The extra mile is the new exhibition of Galeria Nicodim, although in this case the works of Cristian Răduţă do not follow the formal logic of the ex-position: the space of the gallery rejects its display function, which differentiates the artistic production from its institutional mechanism, becoming a moment and part of the installation. This form of spatial articulation can also be identified in the direction of Sandwich Gallery (the artist is a founding member) that asserts and extend the mark of improvisation-statement in its operational status.

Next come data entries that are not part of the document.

(** * SEO task tracker: the task repository, the activity log and the
      completion calculator of [src/app/actions.ts]

    The server actions are embedded as functions over an explicit world:
    the documents held by the key-value store, the outcome of the coming
    store calls, the coming readings of the wall clock, and the trace of
    the store calls made so far.  An asynchronous function becomes an
    action that runs in a world and returns a value or throws, together
    with the world it leaves; [await] is sequencing.

    Conventions of the embedding:
    - JavaScript numbers are IEEE-754 binary64 values, taken from the
      Standard Library's [SpecFloat]; array lengths are natural numbers,
      converted when they enter a division.
    - An object indexed by strings is the finite map of its own
      properties.  A read [o[name]] that finds no own property goes on to
      the properties every plain object inherits from [Object.prototype]
      ([get_property]); an assignment to the name [__proto__] reaches the
      inherited setter ([set_property]).
    - The store holds well-typed documents under the four keys of the
      module; a store call that raises has no effect on the store.
    - Console output is not modelled.

    Besides the server actions of [src/app/actions.ts] the file embeds the
    data fetching of the page ([Home]) and the completion figures of the
    dashboard component ([getCompletionByCategory]). *)

From Stdlib Require Import ZArith Floats.SpecFloat.
From stdpp Require Import gmap strings list fin_maps.

Local Open Scope Z_scope.

(** ** Tasks and the catalog document *)

(** [interface Task].  Identifiers are integers. *)
Record Task := mkTask {
  id : Z;
  name : string;
  completed : bool;
  responsible : string;
  description : string;
}.

(** [interface TasksState]: an object indexed by category name, given by
    its own properties. *)
Abbreviation TasksState := (gmap string (list Task)).

#[global] Instance Task_eq_dec : EqDecision Task.
Proof. solve_decision. Defined.

(** A double quote inside a string literal of the source. *)
Definition dquote : string :=
  String (Ascii.Ascii false true false false false true false false) EmptyString.

Definition quoted (s : string) : string := dquote +:+ s +:+ dquote.

(** ** The static default catalog ([getDefaultTasks]) *)

Definition default_indiancashback : list Task := [
  {| id := 1;
     name := "Optimize cashback category pages";
     completed := false;
     responsible := "SEO Analyst";
     description := "Enhance category pages (Fashion, Home, Electronics, etc.) with unique descriptions, relevant keywords, and proper H1-H6 structure. Improves topical relevance and user engagement for IndianCashback's core offerings." |};
  {| id := 2;
     name := "Implement merchant-specific schema markup";
     completed := false;
     responsible := "Frontend Developer";
     description := "Add structured data for cashback offers, store ratings, and merchant information. Enables rich snippets in search results showing cashback percentages and merchant ratings to improve CTR." |};
  {| id := 3;
     name := "Create merchant comparison content";
     completed := false;
     responsible := "Content Writer";
     description := "Develop in-depth comparison content between popular merchants (e.g., Amazon vs Flipkart cashback). Target high-value keywords that shoppers use when comparing cashback options." |};
  {| id := 4;
     name := ("Optimize site for " +:+ quoted "cashback + [store name]" +:+ " keywords");
     completed := false;
     responsible := "SEO Analyst";
     description := ("Audit and optimize individual store pages for high-volume " +:+ quoted "cashback + [store name]" +:+ " searches (e.g., " +:+ quoted "Amazon cashback" +:+ ", " +:+ quoted "Flipkart cashback" +:+ "). Focus on title tags, meta descriptions, and content.") |};
  {| id := 5;
     name := "Create seasonal cashback guides";
     completed := false;
     responsible := "Content Writer";
     description := "Develop content for seasonal shopping events (Diwali, Republic Day, End of Season) showcasing highest cashback offers. Target seasonal shopping keywords to capture time-specific traffic." |};
  {| id := 6;
     name := "Implement FAQ schema for cashback questions";
     completed := false;
     responsible := "Frontend Developer";
     description := ("Add FAQ schema markup to answer common cashback questions. Improves chances of appearing in Google's featured snippets and " +:+ quoted "People also ask" +:+ " sections for cashback-related queries.") |};
  {| id := 7;
     name := "Create mobile app promotion structure";
     completed := false;
     responsible := "Frontend Developer";
     description := "Optimize app download pages with structured data and app indexing. Improves visibility of IndianCashback's mobile app in search results and enables app-specific search features." |};
  {| id := 8;
     name := "Implement user review schema";
     completed := false;
     responsible := "Frontend Developer";
     description := "Add schema markup for user reviews and ratings of IndianCashback service. Generates star ratings in search results to improve credibility and click-through rates." |}
].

Environment, a natural museum of contra-factual history, a teleological representation of the animal kingdom, theatre or show all intersect in Răduţă’s artistic and curatorial project that proposes an incredible (fable) fabul-ation of the animal world.  Contextualized by the artist as a cross between two regimes of existence (immanent/ transcendent) the wall separating the space of the gallery displays the whole mise en scène showing the ontological difference right in the moment of  transgression: the giraffe who looks stunt or curious over the wall; an animal whose body is halfway beyond (the finish line/ wall) looking at the deity or its representation; a herbivore is caught in full elongation while approaching at the other end of the wall; the kangaroo on the other side, the first arrived, moving away with a fragment of the improvised base of deity (or absorbed by its own reflection projected onto the surface of the material).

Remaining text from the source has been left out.